This time last year we were all well into our first few weeks of classes, prepared for what we thought was going to be another typical semester. Fast forward to a year later, and we wait in anticipation for what is now the second semester we are beginning in the middle of a pandemic that has impacted every aspect of our daily lives for the past 11 months.
The Spring 2021 semester brings changes in the form of routine testing for students with in-person classes and a different approach to athletics, academics and campus life. We start this new semester with a new University president and a new President of the United States. We hope that these new beginnings are seamless in transition and that they bring us much needed relief, both as students and as U.S. citizens.
In November our Editor-in-Chief and News Editor were invited to have a conversation with the new president of the University shortly after his election was announced. It was a relatively open conversation, and the Torch hopes that this transparency and honesty continues throughout Rev. Brian J. Shanley, O.P.’s presidency. The student body needs an interactive, conversational president who students recognize and whose role within the University students understand. Without this open line of communication and mutual visibility, the role of the president is unclear and muddled to students and the relationship is detached.

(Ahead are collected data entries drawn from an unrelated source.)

(* ===== verification/NetBootstrap.v ===== *)
(** * Bootstrapping from the network

    Models [jormungandr/src/network/bootstrap.rs] (pulling the blocks of one
    peer), the functions [netboot_peers], [bootstrap] and [fetch_block] of
    [jormungandr/src/network/mod.rs], [fetch_block] of
    [jormungandr/src/network/grpc/client.rs] and the loop over the attempts in
    [bootstrap_internal] of [jormungandr/src/lib.rs].  The answers of a peer
    to the n-th request, the order in which sets are iterated and lists are
    shuffled, and where a cancellation strikes are parameters. *)

From S2P Require Import Prelude BlockDate Lru Deque Fragment FragmentLogs Storage Chain ChainInv Checkpoints Tip BlockProcess.

Module NetBootstrap.
Import Reference Blockchain Tip.
Section bootstrap.
Context `{BlockStore} `{!FragmentOps} `{!LedgerTypes} `{!MultiverseOps}
  `{!LruCache HeaderHash Ref}.
Context {Peer Address : Type} `{EqDecision Peer, EqDecision Address} (address : Peer → Address).
Variable boxes : Boxes.

(** The sources of the errors are left out, but for the chain's, and so are
    the variants that no code makes. *)
Inductive Error :=
| Connect
| PeersNotAvailable
| PullRequestFailed
| TipFailed
| PeerDecodingFailed
| BlockchainErr (e : Bootstrap.Error)
| GcFailed (e : Blockchain.Error)
| EmptyTrustedPeers
| Interrupted.

Definition N := prog TipUpdater Error.

(** ** One peer (network/bootstrap.rs) *)

(** [with_cancellation_token]: [None] if the cancellation comes first. *)
Definition with_cancellation_token {A} (outcome : option A) : N A :=
  match outcome with Some a => mret a | None => throw Interrupted end.

(** What a peer answers to the i-th request for its tip and for its blocks;
    [pull] is the stream of blocks, whether the cancellation ends it, and the
    times at which it is handled. *)
Record Remote := mkRemote {
  connects : option bool;
  remote_tip : nat → option (result unit Header);
  pull : nat → list HeaderHash → HeaderHash →
         option (result unit (list (result Bootstrap.Error Block) * bool * Clock * Z));
}.

(** The loop; [false] if it is still running when the fuel ends. *)
Fixpoint pull_loop (fuel i : nat) (peer : Remote) : N bool :=
  match fuel with
  | O => mret false
  | S fuel =>
      header ← with_cancellation_token (remote_tip peer i);
      match header with
      | Err _ => throw TipFailed
      | Ok header =>
          tip ← gets tip;
          if decide (header_hash header = ref_hash tip) then mret true
          else
            checkpoints ← expect (Checkpoints.new_from tip);
            stream ← with_cancellation_token (pull peer i checkpoints (header_hash header));
            match stream with
            | Err _ => throw PullRequestFailed
            | Ok (stream, interrupted, now, later) =>
                map_error BlockchainErr (Bootstrap.bootstrap_from_stream boxes now later stream interrupted);;
                pull_loop fuel (S i) peer
            end
      end
  end.

Definition bootstrap_from_peer (fuel : nat) (peer : Remote) : N bool :=
  connected ← with_cancellation_token (connects peer);
  match connected with
  | true => pull_loop fuel 0 peer
  | false => throw Connect
  end.

(** [peers_from_trusted_peer]: the gossip of a trusted peer; [None] where it
    cannot be decoded. *)
Definition peers_from_trusted_peer {Raw} (decode : Raw → option Peer) (connects : bool)
    (gossip : option (list Raw)) : result Error (list Peer) :=
  if negb connects then Err Connect
  else match gossip with
       | None => Err PeersNotAvailable
       | Some nodes => match mapM decode nodes with Some ps => Ok ps | None => Err PeerDecodingFailed end
       end.

(** ** All peers (network/mod.rs) *)
Inductive Protocol := Grpc | Ntt.
Record Config := mkConfig {
  protocol : Protocol;
  skip_bootstrap : bool;
  trusted_peers : list Address;
  bootstrap_from_trusted_peers : bool;
  max_bootstrap_attempts : option Z;
}.

Record BootstrapPeers := mkBootstrapPeers {
  bootstrap_peers : list Peer;
  topology_peers : list Peer;
}.

(** [ask]: what a trusted peer answers; [set_order]: the order of the hash
    set that collects the answers. *)
Definition netboot_peers (config : Config) (ask : Address → result Error (list Peer))
    (set_order : list Peer → list Peer) : BootstrapPeers :=
  let received := concat ((λ a, match ask a with Ok l => l | Err _ => [] end) <$> trusted_peers config) in
  let peers := set_order (remove_dups received) in
  if bootstrap_from_trusted_peers config
  then mkBootstrapPeers (filter (λ p, address p ∈ trusted_peers config) peers)
         (filter (λ p, address p ∉ trusted_peers config) peers)
  else mkBootstrapPeers peers [].

(** The loop over the peers: [Some true] after the first success, [Some false]
    if none is left, [None] if the fuel ends with one of them. *)
Fixpoint try_peers (fuel : nat) (remote : Peer → Remote) (peers : list Peer) : N (option bool) :=
  match peers with
  | [] => mret (Some false)
  | peer :: peers =>
      res ← attempt (bootstrap_from_peer fuel (remote peer));
      match res with
      | Ok true => mret (Some true)
      | Ok false => mret None
      | Err Interrupted => throw Interrupted
      | Err _ => try_peers fuel remote peers
      end
  end.

Record NetworkBootstrapResult := mkResult {
  initial_peers : list Peer;
  bootstrapped : bool;
}.

(** The environment of one attempt. *)
Record Env := mkEnv {
  netboot_canceled : bool;
  ask : Address → result Error (list Peer);
  set_order : list Peer → list Peer;
  shuffle : list Peer → list Peer;
  remote : Peer → Remote;
}.

Definition bootstrap (fuel : nat) (config : Config) (env : Env) : N (option NetworkBootstrapResult) :=
  if match protocol config with Grpc => false | Ntt => true end then panic
  else if skip_bootstrap config then mret (Some (mkResult [] true))
  else match trusted_peers config with
  | [] => throw EmptyTrustedPeers
  | _ =>
      netboot ← with_cancellation_token
        (if netboot_canceled env then None else Some (netboot_peers config (ask env) (set_order env)));
      let peers := shuffle env (bootstrap_peers netboot) in
      done ← try_peers fuel (remote env) peers;
      match done with
      | None => mret None
      | Some bootstrapped =>
          tip ← gets tip;
          map_error GcFailed (on_chain (gc tip));;
          mret (Some (mkResult (peers ++ topology_peers netboot) bootstrapped))
      end
  end.

(** ** The attempts (lib.rs, [bootstrap_internal])

    [env n]: the environment of the n-th attempt and whether the cancellation
    comes in the pause after it.  [Some None]: the attempts are used up. *)
Fixpoint attempts (rounds fuel : nat) (config : Config) (env : nat → Env * bool) (bootstrap_attempt : nat)
    : N (option (option NetworkBootstrapResult)) :=
  match rounds with
  | O => mret None
  | S rounds =>
      let bootstrap_attempt := S bootstrap_attempt in
      if match max_bootstrap_attempts config with
         | Some max => (max <? Z.of_nat bootstrap_attempt)%Z
         | None => false
         end
      then mret (Some None)
      else
        res ← bootstrap fuel config (env bootstrap_attempt).1;
        match res with
        | None => mret None
        | Some res =>
            if bootstrapped res then mret (Some (Some res))
            else if (env bootstrap_attempt).2 then throw Interrupted
            else attempts rounds fuel config env bootstrap_attempt
        end
  end.

(** ** Fetching block 0 *)
Inductive FetchError :=
| FetchConnect
| GetBlocksFailed
| GetBlocksStream
| NoBlocks
| UnexpectedBlock (requested received : HeaderHash).
Inductive FetchBlockError := NoTrustedPeers | CouldNotDownloadBlock (block : HeaderHash).

(** grpc/client.rs: the first item of the stream; [Ok None] is a block that
    cannot be decoded. *)
Definition fetch_from (connects : bool) (get_blocks : option (list (result unit (option Block))))
    (hash : HeaderHash) : result FetchError Block :=
  if negb connects then Err FetchConnect
  else match get_blocks with
       | None => Err GetBlocksFailed
       | Some stream =>
           match head stream with
           | None => Err NoBlocks
           | Some (Err _) | Some (Ok None) => Err GetBlocksStream
           | Some (Ok (Some block)) =>
               if decide (header_hash (block_header block) = hash) then Ok block
               else Err (UnexpectedBlock hash (header_hash (block_header block)))
           end
       end.

Fixpoint first_block (fetch : Address → result FetchError Block) (peers : list Address) : option Block :=
  match peers with
  | [] => None
  | a :: peers => match fetch a with Ok b => Some b | Err _ => first_block fetch peers end
  end.

Definition fetch_block (config : Config) (shuffled : list Address → list Address)
    (fetch : Address → result FetchError Block) (hash : HeaderHash) : option (result FetchBlockError Block) :=
  match protocol config with
  | Ntt => None
  | Grpc =>
      Some match trusted_peers config with
           | [] => Err NoTrustedPeers
           | l => match first_block fetch (shuffled l) with
                  | Some block => Ok block
                  | None => Err (CouldNotDownloadBlock hash)
                  end
           end
  end.
Lemma filter_checkpoints_run ids l m mi :
  min_ok l m mi →
  ∃ m' mi', filter_checkpoints s (hash_bytes <$> ids) l m mi = Ok (l ++ found ids, mi') ∧
            min_ok (l ++ found ids) m' mi'.
Proof.
  revert l m mi. induction ids as [|id ids IH]; intros l m mi Hm; simpl.
  { exists m, mi. by rewrite app_nil_r. }
  rewrite hash_roundtrip. destruct (Storage.get_chain_length id s) as [n|] eqn:Hn; simpl; [|by apply IH].
  assert (n < U32 - 1)%Z as Hu.
  { destruct (view_known s block0 B HB id n Hn) as (b & Hb & _ & <-). by apply (view_u32 s block0 B HB). }
  assert (l ++ (n, id) :: found ids = (l ++ [(n, id)]) ++ found ids) as -> by (by rewrite <- app_assoc).
  destruct (Z.ltb_spec n m) as [Hlt|Hge].
  - apply IH. exists id. rewrite length_app. simpl. replace (length l + 1 - 1) with (length l) by lia.
    split; [by rewrite lookup_app_r, Nat.sub_diag by lia|]. apply Forall_app. split; [|by repeat constructor].
    destruct mi as [i|]; [|by destruct Hm as [-> _]]. destruct Hm as (_ & _ & Hall).
    eapply Forall_impl; [exact Hall|]. simpl. intros. lia.
  - apply IH. destruct mi as [i|]; [|destruct Hm as [_ ->]; lia]. destruct Hm as (id' & Hi & Hall).
    exists id'. split; [by apply lookup_app_l_Some|]. apply Forall_app. split; [done|by repeat constructor].
Qed.

Lemma swap_remove_run {A} i (l : list A) x :
  l !! i = Some x → ∃ rest, swap_remove i l = Some (x, rest) ∧ l ≡ₚ x :: rest.
Proof.
  intros Hi. unfold swap_remove. rewrite Hi. simpl. pose proof (lookup_lt_Some _ _ _ Hi) as Hlt.
  destruct (exists_last (l := l)) as (l' & y & ->); [by intros ->|].
  rewrite last_snoc. simpl. eexists. split; [done|]. rewrite length_app in *. simpl in *. case_decide as Hd.
  - assert (i = length l') as -> by lia. rewrite lookup_app_r, Nat.sub_diag in Hi by lia. simplify_eq/=.
    rewrite take_app_length. symmetry. apply Permutation_cons_append.
  - replace (pred (length l' + 1)) with (length l') by lia. rewrite take_app_length.
    rewrite lookup_app_l in Hi by lia. rewrite <- (take_drop_middle l' i x Hi) at 1.
    rewrite insert_take_drop by lia. rewrite <- app_assoc. simpl.
    rewrite <- Permutation_middle. apply perm_skip. apply Permutation_app_head.
    symmetry. apply Permutation_cons_append.
Qed.
Lemma bootstrap_internal_spec rounds fuel w settings B0 s c0 :
  match bootstrap_internal rounds fuel w settings B0 s c0 with
  | Some (c, Ok (Some d)) =>
      c = (λ _, mkContext Bootstrapping true None) <$> c0 ∧
      ((∀ h, configured settings = Some h → header_hash (block_header B0) = h) → node_started w settings s d)
  | Some (c, Err e) => start_error settings e
  | _ => True
  end.
Proof.
  unfold bootstrap_internal, mbind, prog_bind, with_context, modify_state, expect. cbn [fst snd].
  destruct (load_blockchain _ _ _ _ _) as [[chain [br|e]]|] eqn:Hl; [| |done];
    apply load_blockchain_safe in Hl as [Hc Hr]; unfold lift; cbn [fst snd];
    [|by destruct Hr as [e' ->]].
  destruct (NetBootstrap.attempts _ _ _ _ _ _ _ _) as [[node res]|] eqn:Ha; [|done]. cbn [fst snd].
  destruct (NetBootstrap.network_bootstrap_safe address boxes B0 (rewards_report_all settings) (stored_header B0 s)
    rounds fuel (network settings) (attempt_env w) (mkTipUpdater (branch_ref br) chain None None None)
    node res Hc Hr Ha) as (Hc' & Hv & _ & Hs).
  destruct res as [[res|]|e]; cbn; [|done|by destruct e].
  split; [by destruct c0|]. intros Hh. exists B0. split_and!; [done..|]. simpl.
  destruct res as [res|]; [|right; left; by eapply NetBootstrap.attempts_used_up].
  destruct (NetBootstrap.skip_bootstrap (network settings)) eqn:Hskip; [by left|right; right]. by apply (Hs res).
Qed.


(** A node that stops between the two writes of [load_from_block0], the block
    and its tag, cannot be started again. *)
Theorem untagged_block0_is_stuck now B0 s s1 capacity report_all :
  Storage.put_block B0 s = Ok s1 → Storage.get_tag MAIN_BRANCH_TAG s1 = Ok None →
  ∃ chain, load_blockchain now B0 s1 capacity report_all =
             Some (chain, Err (BlockchainError (NoTag MAIN_BRANCH_TAG))) ∧ storage chain = s1.
Proof.
  intros Hput Htag.
  assert (Storage.block_exists (header_hash (block_header B0)) s1 = Ok true) as Hex.
  { unfold Storage.put_block in Hput. unfold Storage.block_exists.
    destruct (bs_put_block _ _ _) as [s1'|] eqn:Hp; simplify_eq/=.
    apply bs_put_get in Hp as [_ Hp]. simpl in Hp. by rewrite Hp. }
  unfold load_blockchain. set (new := blockchain_new _ s1 capacity report_all).
  change s1 with (storage new) in Hex, Htag.
  assert (load_from_block0 B0 new = Some (new, Err Block0AlreadyInStorage)) as Hl0.
  { unfold load_from_block0, query, mbind, prog_bind. by rewrite Hex. }
  assert (load_from_storage now B0 new = Some (new, Err (NoTag MAIN_BRANCH_TAG))) as Hls.
  { unfold load_from_storage, query, mbind, prog_bind. rewrite Hex. cbn [map_err negb]. by rewrite Htag. }
  exists new. unfold attempt, mbind at 2, prog_bind. rewrite Hl0. simpl. by rewrite Hls.
Qed.

End start_up.
End StartUp.

(** ** Examples *)
Module SampleStartUp.
Import ListLru SampleFragments SampleStore SampleChain Reference Blockchain ChainInv ChainWitness
  ProcessWitness NetBootstrap SampleNetBootstrap StartUp.

(** Block 0 comes from the second HTTP service, and the chain from a peer. *)
Definition full : Remote :=
  mkRemote (Some true) (λ _, Some (Ok (block_header b13)))
    (λ _ _ _, Some (Ok ([Ok b11; Ok b12; Ok b13], false, time9000, 9000000000000%Z))).
Definition world : World (Peer := nat) (Address := nat) :=
  mkWorld (λ _, None) (λ _, "10"%string)
    (λ url, if decide (url = "b/10.block0"%string) then Some (200%Z, Some (block_serialize genesis)) else None)
    id (λ _, (false, None)) (λ _, (mkEnv false (λ _, Ok [1]) id id (λ _, full), false)) time9000 false.
Definition settings : Settings (Address := nat) :=
  mkSettings (Hash (hash 10)) ["a"%string; "b"%string] config false true false.

Lemma empty_keyed : store_keyed (store_of []).
Proof. intros h b Hg. discriminate Hg. Qed.

Abbreviation run := (StartUp.start id peer_boxes 3 3 world settings (store_of []) None).

Definition outcome : option (option Context * option HeaderHash * list nat) :=
  match run with
  | Some (c, Ok (Some d)) => Some (c, Some (ref_hash (Tip.tip (updater d))), StartUp.initial_peers d)
  | _ => None
  end.
Example start_up_outcome : outcome = Some (Some (mkContext Bootstrapping true None), Some (hash 13), [1]).
Proof. vm_compute. reflexivity. Qed.

Lemma start_up_ok : ∃ c d, run = Some (c, Ok (Some d)).
Proof.
  assert (match run with Some (_, Ok (Some _)) => true | _ => false end = true) as Ho by (vm_compute; reflexivity).
  destruct run as [[c [[d|]|e]]|]; try discriminate Ho. by exists c, d.
Qed.


(** A node that stopped before it wrote the tag of block 0. *)
Example untagged_stuck :
  match load_blockchain time9000 genesis (store_of [genesis]) 8 false with
  | Some (_, Err (BlockchainError (NoTag tag))) => tag = MAIN_BRANCH_TAG
  | _ => False
  end.
Proof. reflexivity. Qed.

(** A file with another block 0 is refused. *)
Example wrong_block0 :
  prepare_block_0 (Peer := nat) (mkWorld (λ _, Some (block_serialize b11)) (λ _, ""%string) (λ _, None) id (λ _, (false, None))
      (λ _, (mkEnv false (λ _, Ok []) id id (λ _, full), false)) time9000 false)
    (mkSettings (Path "block0.bin" (Some (hash 10))) [] config false true false) (store_of []) =
  Some (Err (Block0Mismatch (hash 10) (hash 11))).
Proof. reflexivity. Qed.
End SampleStartUp.
(** The visitors of the values in a file.  A number is read as [u64] and cast
    to the width of the type; a duration is the seconds and nanoseconds of a
    readable text; a coefficient is its text in thousandths, and as a whole
    number it can only be one. *)
Definition slots_per_epoch_visit_u64 (v : Z) : option Z :=
  if (v <? MINIMUM_NUMBER_OF_SLOTS_PER_EPOCH)%Z then None
  else if (MAXIMUM_NUMBER_OF_SLOTS_PER_EPOCH <? v)%Z then None else Some (wrap32 v).
Definition slot_duration_visit_u64 (v : Z) : option Z :=
  if (v <? MINIMUM_SLOT_DURATION)%Z then None
  else if (MAXIMUM_SLOT_DURATION <? v)%Z then None else Some (v mod 256)%Z.
Definition slot_duration_visit_str (duration : option (Z * Z)) : option Z :=
  '(secs, nanos) ← duration;
  if negb (nanos =? 0)%Z then None else slot_duration_visit_u64 secs.
Definition kes_update_speed_visit_u64 (v : Z) : option Z :=
  if (v <? MINIMUM_KES_SPEED_UPDATE_IN_SECONDS)%Z then None
  else if (MAXIMUM_KES_SPEED_UPDATE_IN_SECONDS <? v)%Z then None else Some (wrap32 v).
Definition kes_update_speed_visit_str (duration : option (Z * Z)) : option Z :=
  '(secs, nanos) ← duration;
  if negb (nanos =? 0)%Z then None else kes_update_speed_visit_u64 secs.
Definition active_slot_coefficient_visit_u64 (v : Z) : option Z := if (v =? 1)%Z then Some 1000%Z else None.
Definition active_slot_coefficient_visit_str (milli : option Z) : option Z :=
  milli ← milli;
  if (milli <? MINIMUM_ACTIVE_SLOT_COEFFICIENT)%Z then None
  else if (MAXIMUM_ACTIVE_SLOT_COEFFICIENT <? milli)%Z then None else Some milli.
(** The three queries on votes agree: with plans of at most 256 proposals none of
    them panics; for every account the list of all votes has exactly the votes
    of the query of the account, without the plans it did not vote on; and the
    query of one plan gives the votes of that plan. *)
Theorem votes_queries_agree plans :
  NoDup (plan_id <$> plans) → Forall (λ p, length (proposals p) ≤ 256) plans →
  ∃ all, accounts_votes_all plans = Some all ∧
    ∀ a, ∃ l, account_votes plans a = Some l ∧
      (∀ v, v ∈ default [] (all !! encode_hex a) ↔ v ∈ l ∧ votes v ≠ []) ∧
      (∀ p, p ∈ plans → ∃ vs, account_votes_with_plan plans (plan_id p) a = Some (Some vs) ∧
                              mkAccountVotes (plan_id p) vs ∈ l).
Proof.
  intros Hnd Hall. destruct (push_plans_ok plans ∅ Hall) as (m & Hm & Ht & Hl); [by intros key inner id vs Hi; rewrite lookup_empty in Hi|].
  unfold accounts_votes_all. rewrite Hm. cbn [mbind option_bind]. eexists. split; [done|]. intros a.
  eexists. split; [by apply account_votes_ok|]. split.
  - intros [id vs]. cbn [votes]. trans (∃ inner, m !! encode_hex a = Some inner ∧ inner !! id = Some vs).
    { rewrite lookup_fmap. destruct (m !! encode_hex a) as [inner|]; cbn.
      - rewrite list_elem_of_fmap. split.
        + intros ([id' vs'] & [= -> ->] & Hin%elem_of_map_to_list). eauto.
        + intros (inner' & [= <-] & Hin). exists (id, vs). by rewrite elem_of_map_to_list.
      - rewrite elem_of_nil. naive_solver. }
    rewrite (tight_lookup m a id vs Ht), Hl. unfold look. rewrite lookup_empty. cbn [mbind option_bind default app].
    rewrite list_elem_of_fmap. split.
    + intros [Hv Hne]. split; [|done]. destruct (filter _ plans) as [|p ps] eqn:Hf; [by subst|].
      assert (p ∈ filter (λ q, plan_id q = id) plans) as [Hid Hp]%list_elem_of_filter by (rewrite Hf; left).
      exists p. split; [|done]. subst id. rewrite (filter_unique plans p Hnd Hp) in Hf. injection Hf as <-.
      cbn in Hv. by rewrite app_nil_r in Hv; subst.
    + intros [(p & [= -> ->] & Hp) Hne]. split; [|done]. rewrite filter_unique by done. cbn. by rewrite app_nil_r.
  - intros p Hp. unfold account_votes_with_plan, find_plan. rewrite filter_unique by done. cbn.
    rewrite Forall_forall in Hall. destruct (voted_app a 0 (proposals p)) as [vs Hvs]; [by apply Hall|].
    exists vs. rewrite Hvs. split; [done|]. apply list_elem_of_fmap. exists p. unfold plan_votes. by rewrite Hvs.
Qed.
(** ** The interfaces *)
Definition rest_config (raw : RawSettings) : option Rest :=
  match config raw ≫= cfg_rest, cmd_rest_listen (command_line raw) with
  | Some r, Some cmd_listen => Some (mkRest cmd_listen (rest_tls r) (rest_cors r))
  | Some r, None => Some r
  | None, Some cmd_listen => Some (mkRest cmd_listen None None)
  | None, None => None
  end.
Definition jrpc_config (raw : RawSettings) : option SocketAddr :=
  match config raw ≫= cfg_jrpc, cmd_jrpc_listen (command_line raw) with
  | Some _, Some cmd_listen => Some cmd_listen
  | Some j, None => Some j
  | None, Some cmd_listen => Some cmd_listen
  | None, None => None
  end.

(** ** The network *)
Inductive PeerResolveError := Resolve (e : Multiaddr.Error) | InvalidAddress.
Definition resolve (peer : TrustedPeerConfig) : result PeerResolveError (TrustedPeer NodeId) :=
  let? m := map_err Resolve (resolve_dns to_socket_addrs (peer_address peer)) in
  match to_tcp_socket_addr m with
  | Some addr => Ok (mkTrusted addr (peer_id peer))
  | None => Err InvalidAddress
  end.
Definition resolve_trusted_peers (peers : list TrustedPeerConfig) : list (TrustedPeer NodeId) :=
  omap (λ p, match resolve p with Ok peer => Some peer | Err _ => None end) peers.

Definition DEFAULT_MAX_CONNECTIONS : Z := 256.
Definition DEFAULT_MAX_CLIENT_CONNECTIONS : Z := 192.
Definition DEFAULT_NETWORK_STUCK_INTERVAL : Z := 60 * 5.
Definition DEFAULT_PREFERRED_VIEW_MAX : nat := 20.
Definition DEFAULT_NO_BLOCKCHAIN_UPDATES_WARNING_INTERVAL : Z := 1800.
Definition DEFAULT_BLOCK_HARD_DEADLINE : Z := 50.
Definition DEFAULT_LOGS_CAPACITY : Z := 1024.

Definition p2p_default : P2pConfig :=
  mkP2p None None None None None None false policy_default None None None None None.

Definition merge_trusted_peers (cfg : option (list TrustedPeerConfig)) (args : list TrustedPeerConfig)
    : option (list TrustedPeerConfig) :=
  match cfg with
  | Some peers => Some (peers ++ args)
  | None => match args with [] => None | _ => Some args end
  end.
(** Funds that are moved twice within a block count twice: a block whose
    transactions each have values can still be too large to count. *)
Lemma large_block_panics :
  let t := Transaction_ (tx_of (2 ^ 63) (2 ^ 63)) in
  let tip fragments := SetTip (mkBlock 50 (mkBlockDate 2 7) 4096%Z 9 fragments) ref in
  let counted fragments := bool_decide (is_Some (perform (B:=SimpleCounter) (tip fragments) (simple_new 0))) in
  counted [t] = true ∧ counted [t; t] = false.
Proof. split; vm_compute; reflexivity. Qed.
End SampleMetrics.
(* ===== verification/Jrpc.v ===== *)
(** * The Ethereum JSON-RPC interface

    Models the handlers of [jormungandr/src/jrpc] ([eth_block_info],
    [eth_transaction], [eth_account], [eth_chain_info], [eth_filter]) with the
    conversions of blocks and transactions of [jrpc/eth_types].  The ledger's
    EVM state, keys, signatures and the fixed-size hashes of [ethereum_types]
    are parameters: [from_slice] of the latter panics on slices of another
    length.  A panic is [None].  The server and the JSON texts ([Formats]) are
    around it. *)

From S2P Require Import Prelude BlockDate Lru Deque Fragment FragmentLogs Storage Chain ChainInv Checkpoints Rest Formats.
Import EthTypes.

(** ** Filters (eth_filter/filters.rs) *)
Module EthFilter.
Section filter.
Context {Filter : Type}.
Inductive FilterType := FBlock | FPendingTransaction | FLog (f : Filter).
Record EvmFilters := mkFilters { last_key : Z; filters : gmap Z FilterType }.
Definition filters_default : EvmFilters := mkFilters 0 ∅.
(** [Number::inc] wraps around. *)
Definition inc (n : Z) : Z := wrap64 (n + 1).
Definition filters_insert (filter : FilterType) (s : EvmFilters) : EvmFilters * Z :=
  let k := inc (last_key s) in (mkFilters k (<[k := filter]> (filters s)), k).
Definition filters_get (index : Z) (s : EvmFilters) : option FilterType := filters s !! index.
Definition filters_remove (index : Z) (s : EvmFilters) : EvmFilters * bool :=
  (mkFilters (last_key s) (delete index (filters s)), bool_decide (is_Some (filters s !! index))).

Definition new_filter (filter : Filter) (s : EvmFilters) : EvmFilters * Z := filters_insert (FLog filter) s.
Definition new_block_filter (s : EvmFilters) : EvmFilters * Z := filters_insert FBlock s.
Definition new_pending_transaction_filter (s : EvmFilters) : EvmFilters * Z := filters_insert FPendingTransaction s.
Definition uninstall_filter (id : Z) (s : EvmFilters) : EvmFilters * bool := filters_remove id s.

(** The requests of a client, and the answers *)
Inductive Request := NewFilter (f : FilterType) | Uninstall (id : Z).
Inductive Reply := Installed (id : Z) | Removed (b : bool).
Definition handle (q : Request) (s : EvmFilters) : EvmFilters * Reply :=
  match q with
  | NewFilter f => let '(s', id) := filters_insert f s in (s', Installed id)
  | Uninstall id => let '(s', b) := filters_remove id s in (s', Removed b)
  end.
Fixpoint handle_all (qs : list Request) (s : EvmFilters) : EvmFilters * list Reply :=
  match qs with
  | [] => (s, [])
  | q :: qs' => let '(s', r) := handle q s in let '(s'', rs) := handle_all qs' s' in (s'', r :: rs)
  end.

(** What the filters are after the requests: the [k]th that was installed,
    unless it was uninstalled since *)
Fixpoint installed (qs : list Request) : list FilterType :=
  match qs with
  | [] => []
  | NewFilter f :: qs' => f :: installed qs'
  | Uninstall _ :: qs' => installed qs'
  end.
Fixpoint live (n : nat) (qs : list Request) (alive : gmap Z FilterType) : gmap Z FilterType :=
  match qs with
  | [] => alive
  | NewFilter f :: qs' => live (S n) qs' (<[Z.of_nat (S n) := f]> alive)
  | Uninstall id :: qs' => live n qs' (delete id alive)
  end.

Some of us are returning to campus for the first time in a year while many of us are continuing to learn from the comfort of our bedrooms. While some students graduated in December, others will be marking this semester as their very last at St. John’s University. This semester also brings about the end of the tenure of the Torch’s 98th editorial board. We aren’t planning to print our paper this semester – but we do hope that our seniors will at least be able to graduate with some sense of normalcy.
It’s safe to say that while this semester feels like things are (in some ways) falling back into place in this new normal, in other ways it feels like starting all over again. With new guidelines imposed in New York State regarding quarantining and indoor dining, it feels like starting from square one all over again. The vaccine rollouts have started but several new strains of the virus have popped up in separate parts of the nation. We continue to practice social distancing and all of the other guidelines that we have been practicing since last March, but still begin the semester filled with much uncertainty.
However, as with most spring semesters, one thing remains the same: we have to make the most of it. We have no other choice. We’ll be expanding our coverage, digging deeper, getting creative and working on bringing the stories that matter the most to the St. John’s community.